33. If 8TB is the available disk space per node (10 disks with 1 TB, 2 disk for operating system etc. were
excluded.). Assuming initial data size is 600 TB. How will you estimate the number of data nodes (n)?
• Estimating the hardware requirement is always challenging in Hadoop environment because we never know
when data storage demand can increase for a business.
• We must understand following factors in detail to come to a conclusion for the current scenario of adding right
numbers to the cluster:
• The actual size of data to store – 600 TB
• At what pace the data will increase in the future (per day/week/month/quarter/year) – Data trending
analysis or business requirement justification (prediction)

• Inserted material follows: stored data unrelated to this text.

(** [os.getenv("DB_DATABASE", "")] *)
Variable DB_DATABASE : string.
Variable cache_ttl : Z.
Variable enable_table_hierarchy : bool.
Variable table_hierarchy_patterns : list string.
Variable regex_match : string -> string -> bool.
Variable clock : nat -> Z.
Variable answer : nat -> Catalog.call -> Exc.t (list Catalog.row).
Variable isoformat : Z -> string.
(** [time.strftime("%Y-%m-%d %H:%M:%S")] *)
Variable timestamp : string.
(** Whether the float, or the [Decimal], with this text is zero. *)
Variable is_zero : string -> bool.

(** [bool(v)] *)
Definition truthy (v : value) : bool :=
  match v with
  | VNone => false
  | VBool b => b
  | VInt n => negb (n =? 0)
  | VFloat text | VDecimal text => negb (is_zero text)
  | VStr s => negb (String.eqb s "")
  | VTemporal _ _ => true
  | VList l | VTuple l => match l with [] => false | _ :: _ => true end
  | VNamedTuple items | VDict items =>
      match items with [] => false | _ :: _ => true end
  end.

(** [_format_response(success, result, error, message)]; an [error]
    that is not given is the empty text here, and a [result] that is a
    [DataFrame], which takes a way of its own, is none of the values. *)
Definition _format_response (success : bool) (result : value)
    (error message : string) : response :=
  Content
    (VDict
       ([("success", VBool success); ("timestamp", VStr timestamp)]
        ++ (if success && negb (match result with VNone => true | _ => false end)
            then [("result", result);
                  ("message", VStr (or_else message "Operation successful"))]
            else if negb success
            then [("error", VStr (or_else error "Unknown error"));
                  ("message", VStr (or_else message "Operation failed"))]
            else []))%list).
Lemma fixed_suit_init (i : nat) (cards : pyobj) :
  (i < 4)%nat ->
  SuitHolding.__init__ (PyStr (suit_symbol i)) cards
  = match SuitHolding._validate_cards cards with
    | Return x => Return (SuitHolding.mk (suit_symbol i) x)
    | Raise e => Raise e
    end.
Proof.
  intros H. unfold SuitHolding.__init__.
  assert (E : SuitHolding._validate_suit (PyStr (suit_symbol i))
              = Return (suit_symbol i))
    by (destruct i as [|[|[|[|]]]]; try lia; reflexivity).
  rewrite E. cbn [bind].
  now destruct (SuitHolding._validate_cards cards).
Qed.

Lemma fixed_suit_init_error (i : nat) (cards : pyobj) (e : exn) :
  (i < 4)%nat ->
  SuitHolding.__init__ (PyStr (suit_symbol i)) cards = Raise e ->
  e = ValueError SuitHolding.cards_message.
Proof.
  intros H. rewrite (fixed_suit_init i cards H).
  destruct (SuitHolding._validate_cards cards) eqn:E; [discriminate|].
  intros [= <-]. now apply validate_cards_error in E.
Qed.

(** C8: a hand is constructed exactly when each of the four card strings, on
    its own, passes the construction of a holding in its fixed suit (S, H, D,
    C in that order), which it does exactly when it passes card validation;
    nothing relates one suit's cards to another's.  When the construction
    fails, no hand results and the exception is the invalid-cards error of the
    first holding, in suit order, that fails. *)
Theorem C8_hand_construction (spades hearts diamonds clubs : pyobj) :
  let hS := SuitHolding.__init__ (PyStr (py "S")) spades in
  let hH := SuitHolding.__init__ (PyStr (py "H")) hearts in
  let hD := SuitHolding.__init__ (PyStr (py "D")) diamonds in
  let hC := SuitHolding.__init__ (PyStr (py "C")) clubs in
  (forall hand,
      Hand.__init__ spades hearts diamonds clubs = Return hand
      <-> exists s h d c,
          hS = Return s /\ hH = Return h /\ hD = Return d /\ hC = Return c
          /\ hand = Hand.mk s h d c)
  /\ (forall s, hS = Return s
                <-> exists x, SuitHolding._validate_cards spades = Return x
                              /\ s = SuitHolding.mk (py "S") x)
  /\ (forall h, hH = Return h
                <-> exists x, SuitHolding._validate_cards hearts = Return x
                              /\ h = SuitHolding.mk (py "H") x)
  /\ (forall d, hD = Return d
                <-> exists x, SuitHolding._validate_cards diamonds = Return x
                              /\ d = SuitHolding.mk (py "D") x)
  /\ (forall c, hC = Return c
                <-> exists x, SuitHolding._validate_cards clubs = Return x
                              /\ c = SuitHolding.mk (py "C") x)
  /\ (forall e,
        Hand.__init__ spades hearts diamonds clubs = Raise e ->
        e = ValueError SuitHolding.cards_message
        /\ (hS = Raise e
            \/ (exists s, hS = Return s /\ hH = Raise e)
            \/ (exists s h, hS = Return s /\ hH = Return h /\ hD = Raise e)
            \/ (exists s h d,
                   hS = Return s /\ hH = Return h /\ hD = Return d
                   /\ hC = Raise e))).
Proof.
  intros hS hH hD hC.
  assert (HS : Hand.holding 0 spades = hS) by reflexivity.
  assert (HH : Hand.holding 1 hearts = hH) by reflexivity.
  assert (HD : Hand.holding 2 diamonds = hD) by reflexivity.
  assert (HC : Hand.holding 3 clubs = hC) by reflexivity.
  assert (Hone : forall (i : nat) (o : pyobj) (t : SuitHolding.t),
             (i < 4)%nat ->
             SuitHolding.__init__ (PyStr (suit_symbol i)) o = Return t
             <-> exists x, SuitHolding._validate_cards o = Return x
                           /\ t = SuitHolding.mk (suit_symbol i) x).
  { intros i o t Hi. rewrite (fixed_suit_init i o Hi).
    destruct (SuitHolding._validate_cards o) as [x|e]; split.
    - intros [= <-]. now exists x.
    - now intros (x' & [= <-] & ->).
    - discriminate.
    - now intros (x' & [=] & _). }
  unfold Hand.__init__. rewrite HS, HH, HD, HC.
  split; [|split; [|split; [|split; [|split]]]].
  - intros hand. split.
    + destruct hS as [s|]; [|discriminate]. destruct hH as [h|]; [|discriminate].
      destruct hD as [d|]; [|discriminate]. destruct hC as [c|]; [|discriminate].
      intros [= <-]. now exists s, h, d, c.
    + now intros (s & h & d & c & -> & -> & -> & -> & ->).
  - intros s. apply (Hone 0%nat); lia.
  - intros h. apply (Hone 1%nat); lia.
  - intros d. apply (Hone 2%nat); lia.
  - intros c. apply (Hone 3%nat); lia.
  - intros e He.
    assert (HeS : hS = Raise e -> e = ValueError SuitHolding.cards_message)
      by (apply (fixed_suit_init_error 0); lia).
    assert (HeH : hH = Raise e -> e = ValueError SuitHolding.cards_message)
      by (apply (fixed_suit_init_error 1); lia).
    assert (HeD : hD = Raise e -> e = ValueError SuitHolding.cards_message)
      by (apply (fixed_suit_init_error 2); lia).
    assert (HeC : hC = Raise e -> e = ValueError SuitHolding.cards_message)
      by (apply (fixed_suit_init_error 3); lia).
    destruct hS as [s|es]; cbn [bind] in He;
      [|injection He as ->; split; [now apply HeS | now left]].
    destruct hH as [h|eh]; cbn [bind] in He;
      [|injection He as ->; split; [now apply HeH | right; left; now exists s]].
    destruct hD as [d|ed]; cbn [bind] in He;
      [|injection He as ->; split;
        [now apply HeD | right; right; left; now exists s, h]].
    destruct hC as [c|ec]; cbn [bind] in He; [discriminate|].
    injection He as ->. split; [now apply HeC|].
    right; right; right. now exists s, h, d.
Qed.

Lemma C8_witness :
  Hand.__init__ (PyStr (py "AKQ")) (PyStr (py "akq")) (PyStr (py "2A")) PyNone
  = Raise (ValueError SuitHolding.cards_message)
  /\ exists s h,
      SuitHolding.__init__ (PyStr (py "S")) (PyStr (py "AKQ")) = Return s
      /\ SuitHolding.__init__ (PyStr (py "H")) (PyStr (py "akq")) = Return h
      /\ SuitHolding.__init__ (PyStr (py "D")) (PyStr (py "2A"))
         = Raise (ValueError SuitHolding.cards_message).
Proof.
  pose proof (C8_hand_construction
                (PyStr (py "AKQ")) (PyStr (py "akq")) (PyStr (py "2A")) PyNone)
    as (_ & _ & _ & _ & _ & He).
  specialize (He (ValueError SuitHolding.cards_message)).
  split; [vm_compute; reflexivity|].
  destruct (He ltac:(vm_compute; reflexivity)) as (_ & [H|[H|[H|H]]]).
  - exfalso. vm_compute in H. discriminate.
  - exfalso. destruct H as (s & _ & H). vm_compute in H. discriminate.
  - destruct H as (s & h & Hs & Hh & Hd). now exists s, h.
  - exfalso. destruct H as (s & h & d & _ & _ & H & _). vm_compute in H. discriminate.
Defined.

Example no_cross_suit_check :
  Hand.__init__ (PyStr (py "AKQJT98765432x")) (PyStr (py "AKQJT98765432x"))
                (PyStr (py "AKQJT98765432x")) (PyStr (py "AKQJT98765432xxxx"))
  = Return (Hand.mk (SuitHolding.mk (py "S") (py "AKQJT98765432x"))
                    (SuitHolding.mk (py "H") (py "AKQJT98765432x"))
                    (SuitHolding.mk (py "D") (py "AKQJT98765432x"))
                    (SuitHolding.mk (py "C") (py "AKQJT98765432xxxx"))).
Proof. vm_compute. reflexivity. Qed.

(** The hand that the constructor returns holds four constructed holdings, in
    the suits S, H, D and C. *)
Lemma hand_init_inv (spades hearts diamonds clubs : pyobj) (hand : Hand.t) :
  Hand.__init__ spades hearts diamonds clubs = Return hand ->
  exists xs xh xd xc,
    hand = Hand.mk (SuitHolding.mk (py "S") xs) (SuitHolding.mk (py "H") xh)
                   (SuitHolding.mk (py "D") xd) (SuitHolding.mk (py "C") xc)
    /\ SuitHolding.__init__ (PyStr (py "S")) spades
       = Return (SuitHolding.mk (py "S") xs)
    /\ SuitHolding.__init__ (PyStr (py "H")) hearts
       = Return (SuitHolding.mk (py "H") xh)
    /\ SuitHolding.__init__ (PyStr (py "D")) diamonds
       = Return (SuitHolding.mk (py "D") xd)
    /\ SuitHolding.__init__ (PyStr (py "C")) clubs
       = Return (SuitHolding.mk (py "C") xc).
Proof.
  change (py "S") with (suit_symbol 0). change (py "H") with (suit_symbol 1).
  change (py "D") with (suit_symbol 2). change (py "C") with (suit_symbol 3).
  unfold Hand.__init__.
  rewrite !holding_eq by lia. rewrite !fixed_suit_init by lia.
  destruct (SuitHolding._validate_cards spades) as [xs|]; [|discriminate].
  destruct (SuitHolding._validate_cards hearts) as [xh|]; [|discriminate].
  destruct (SuitHolding._validate_cards diamonds) as [xd|]; [|discriminate].
  destruct (SuitHolding._validate_cards clubs) as [xc|]; [|discriminate].
  intros [= <-]. now exists xs, xh, xd, xc.
Qed.

(** Formatting a constructed holding never raises. *)
Lemma format_total (suit cards : pyobj) (h : SuitHolding.t) (spec : str) :
  SuitHolding.__init__ suit cards = Return h ->
  exists r, SuitHolding.__format__ h spec = Return r.
Proof.
  intros H.
  destruct (constructed_suit_position _ _ _ H) as (i & p & f & Hi & Hp & Hf).
  destruct (SuitHolding.html_spec spec) eqn:E.
  - eexists. now apply (format_html _ _ i f).
  - eexists. now apply (format_plain _ _ i p).
Qed.

Lemma hand_html_spec_nil : Hand.html_spec [] = false.
Proof. reflexivity. Qed.

Lemma hand_html_spec_char (c : char) :
  Hand.html_spec [c] = (c =? ch "H") || (c =? ch "h").
Proof.
  unfold Hand.html_spec, contains. rewrite py_Hh.
  change (ch "h") with 104. change (ch "H") with 72.
  cbn [truthy andb find startswith option_map].
  now destruct (c =? 104), (c =? 72).
Qed.

(** The part of C7 that the code meets.  A constructed hand is rendered by
    rendering its spades, hearts, diamonds and clubs holdings, in that order,
    each with the directive the hand was given, and putting the joiner between
    them.  Under no directive or a directive of one character the joiner goes
    with the mode of the holdings: the pair of non-breaking spaces under [h]
    and [H], two spaces otherwise. *)
Lemma hand_format_structure
    (spades hearts diamonds clubs : pyobj) (hand : Hand.t) (spec : str) :
  Hand.__init__ spades hearts diamonds clubs = Return hand ->
  exists rs rh rd rc,
    SuitHolding.__format__ (Hand._spades hand) spec = Return rs
    /\ SuitHolding.__format__ (Hand._hearts hand) spec = Return rh
    /\ SuitHolding.__format__ (Hand._diamonds hand) spec = Return rd
    /\ SuitHolding.__format__ (Hand._clubs hand) spec = Return rc
    /\ SuitHolding.suit (Hand._spades hand) = py "S"
    /\ SuitHolding.suit (Hand._hearts hand) = py "H"
    /\ SuitHolding.suit (Hand._diamonds hand) = py "D"
    /\ SuitHolding.suit (Hand._clubs hand) = py "C"
    /\ Hand.__format__ hand spec
       = Return (rs ++ Hand.joiner spec ++ rh ++ Hand.joiner spec
                    ++ rd ++ Hand.joiner spec ++ rc)
    /\ (Hand.joiner spec = py "&nbsp;&nbsp;" \/ Hand.joiner spec = py "  ")
    /\ (spec = py "h" \/ spec = py "H" ->
        Hand.joiner spec = py "&nbsp;&nbsp;"
        /\ SuitHolding.html_spec spec = true)
    /\ (spec = [] \/ (exists c, spec = [c] /\ c <> ch "h" /\ c <> ch "H") ->
        Hand.joiner spec = py "  " /\ SuitHolding.html_spec spec = false).
Proof.
  intros H.
  apply hand_init_inv in H as (xs & xh & xd & xc & -> & Hs & Hh & Hd & Hc).
  destruct (format_total _ _ _ spec Hs) as [rs Hrs].
  destruct (format_total _ _ _ spec Hh) as [rh Hrh].
  destruct (format_total _ _ _ spec Hd) as [rd Hrd].
  destruct (format_total _ _ _ spec Hc) as [rc Hrc].
  exists rs, rh, rd, rc. cbn [Hand._spades Hand._hearts Hand._diamonds Hand._clubs].
  repeat split; try easy.
  - unfold Hand.__format__, Hand._suits.
    cbn [mapM Hand._spades Hand._hearts Hand._diamonds Hand._clubs].
    rewrite Hrs, Hrh, Hrd, Hrc. reflexivity.
  - unfold Hand.joiner. destruct (Hand.html_spec spec); [now left | now right].
  - destruct H as [-> | ->]; reflexivity.
  - destruct H as [-> | ->]; reflexivity.
  - destruct H as [->|(k & -> & H1 & H2)]; [reflexivity|].
    unfold Hand.joiner. rewrite hand_html_spec_char.
    apply N.eqb_neq in H1, H2. now rewrite H1, H2.
  - destruct H as [->|(k & -> & H1 & H2)]; [reflexivity|].
    rewrite html_spec_char.
    apply N.eqb_neq in H1, H2. now rewrite H1, H2.
Qed.

Lemma hand_format_structure_demo :
  exists rs rh rd rc,
    SuitHolding.__format__ (Hand._spades demo) (py "h") = Return rs
    /\ SuitHolding.__format__ (Hand._hearts demo) (py "h") = Return rh
    /\ SuitHolding.__format__ (Hand._diamonds demo) (py "h") = Return rd
    /\ SuitHolding.__format__ (Hand._clubs demo) (py "h") = Return rc
    /\ SuitHolding.suit (Hand._spades demo) = py "S"
    /\ SuitHolding.suit (Hand._hearts demo) = py "H"
    /\ SuitHolding.suit (Hand._diamonds demo) = py "D"
    /\ SuitHolding.suit (Hand._clubs demo) = py "C"
    /\ Hand.__format__ demo (py "h")
       = Return (rs ++ Hand.joiner (py "h") ++ rh ++ Hand.joiner (py "h")
                    ++ rd ++ Hand.joiner (py "h") ++ rc)
    /\ (Hand.joiner (py "h") = py "&nbsp;&nbsp;" \/ Hand.joiner (py "h") = py "  ")
    /\ (py "h" = py "h" \/ py "h" = py "H" ->
        Hand.joiner (py "h") = py "&nbsp;&nbsp;"
        /\ SuitHolding.html_spec (py "h") = true)
    /\ (py "h" = [] \/ (exists c, py "h" = [c] /\ c <> ch "h" /\ c <> ch "H") ->
        Hand.joiner (py "h") = py "  " /\ SuitHolding.html_spec (py "h") = false).
Proof.
  apply (hand_format_structure (PyStr (py "ajt8")) (PyStr (py "aqt432"))
                        (PyStr (py "a5")) (PyStr (py "7")) demo (py "h")).
  vm_compute. reflexivity.
Qed.

Example demo_hand_html :
  Hand.__format__ demo (py "h")
  = Return (py "&#9824; A J 10 8&nbsp;&nbsp;"
            ++ SuitHolding.red_span "&#9829;" ++ py " A Q 10 4 3 2&nbsp;&nbsp;"
            ++ SuitHolding.red_span "&#9830;" ++ py " A 5&nbsp;&nbsp;"
            ++ py "&#9827; 7").
Proof. vm_compute. reflexivity. Qed.

Example empty_hand :
  (h <- Hand.__init__ (PyStr []) (PyStr []) (PyStr []) (PyStr []) ;;
   Hand.__format__ h [])
  = Return ([0x2660] ++ py " --  " ++ [0x2661] ++ py " --  "
            ++ [0x2662] ++ py " --  " ++ [0x2663] ++ py " --").
Proof. vm_compute. reflexivity. Qed.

• We are in Hadoop world, so replication factor plays an important role – default 3x replicas
• Hardware machine overhead (OS, logs etc.) – 2 disks were considered
• Intermediate mapper and reducer data output on hard disk - 1x
• Space utilization between 60 % to 70 % - Finally, as a perfect designer we never want our hard drive to be
full with their storage capacity.
• Compression ratio
34. Calculation to find the number of data nodes
required to store 600 TB of data
• Rough Calculation
• Data Size – 600 TB
• Replication factor – 3
• Intermediate data – 1
• Total Storage requirement – (3+1) * 600 = 2400 TB
• Available disk size for storage – 8 TB
• Total number of required data nodes (approx.): n = H/d
• 2400/8 = 300 machines
The mapper output (intermediate data) is stored on the Local file system (NOT HDFS) of each individual mapper
nodes. This is typically a temporary directory location which can be setup in config by the hadoop administrator.
The intermediate data is cleaned up after the Hadoop Job complete
35. Calculation to find the number of data nodes
required to store 600 TB of data
• Actual Calculation:
• Disk space utilization – 65 % (differ business to business)
• Compression ratio – 2.3
• Total Storage requirement – 2400/2.3 = 1043.5 TB
• Available disk size for storage – 8*0.65 = 5.2 TB
• Total number of required data nodes (approx.): 1043.5/5.2 = 201 machines
36. Case: Business has predicted 20 % data increase in a quarter
and we need to predict the new machines to be added in a
year.
• Data increase – 20 % over a quarter
• 1st quarter: 1043.5 * 0.2 = 208.7 TB
• 2nd quarter: 1043.5 * 1.2 * 0.2 =
250.44 TB
• 3rd quarter: 1043.5 * (1.2)^2 * 0.2 =
300.5 TB
• 4th quarter: 1043.5 * (1.2)^3 * 0.2 =
360.6 TB
• Additional data nodes requirement
(approx.):
• 1st quarter: 208.7/5.2 = 41 machines
• 2nd quarter: 250.44/5.2 = 49 machines
• 3rd quarter: 300.5/5.2 = 58 machines
• 4th quarter: 360.6/5.2 = 70 machines
Compound Interest Formula: A = P (1 + R/100)ⁿ * percentage of increase
Here, P = 1043.5, R = 20 % Quarterly and n = increment after every quarter.
37. Thought Question
• Imagine that you are uploading a file of 1664MB into HDFS (Hadoop 2.0).
• 8 blocks are successfully uploaded into HDFS Please find how many blocks are remaining.
• Another client wants to work or read the uploaded data while the upload is still in progress
i.e., data which is updated in 8 blocks. What will happen in such a scenario, will the 8 blocks
of data that is uploaded will it be displayed or available for use?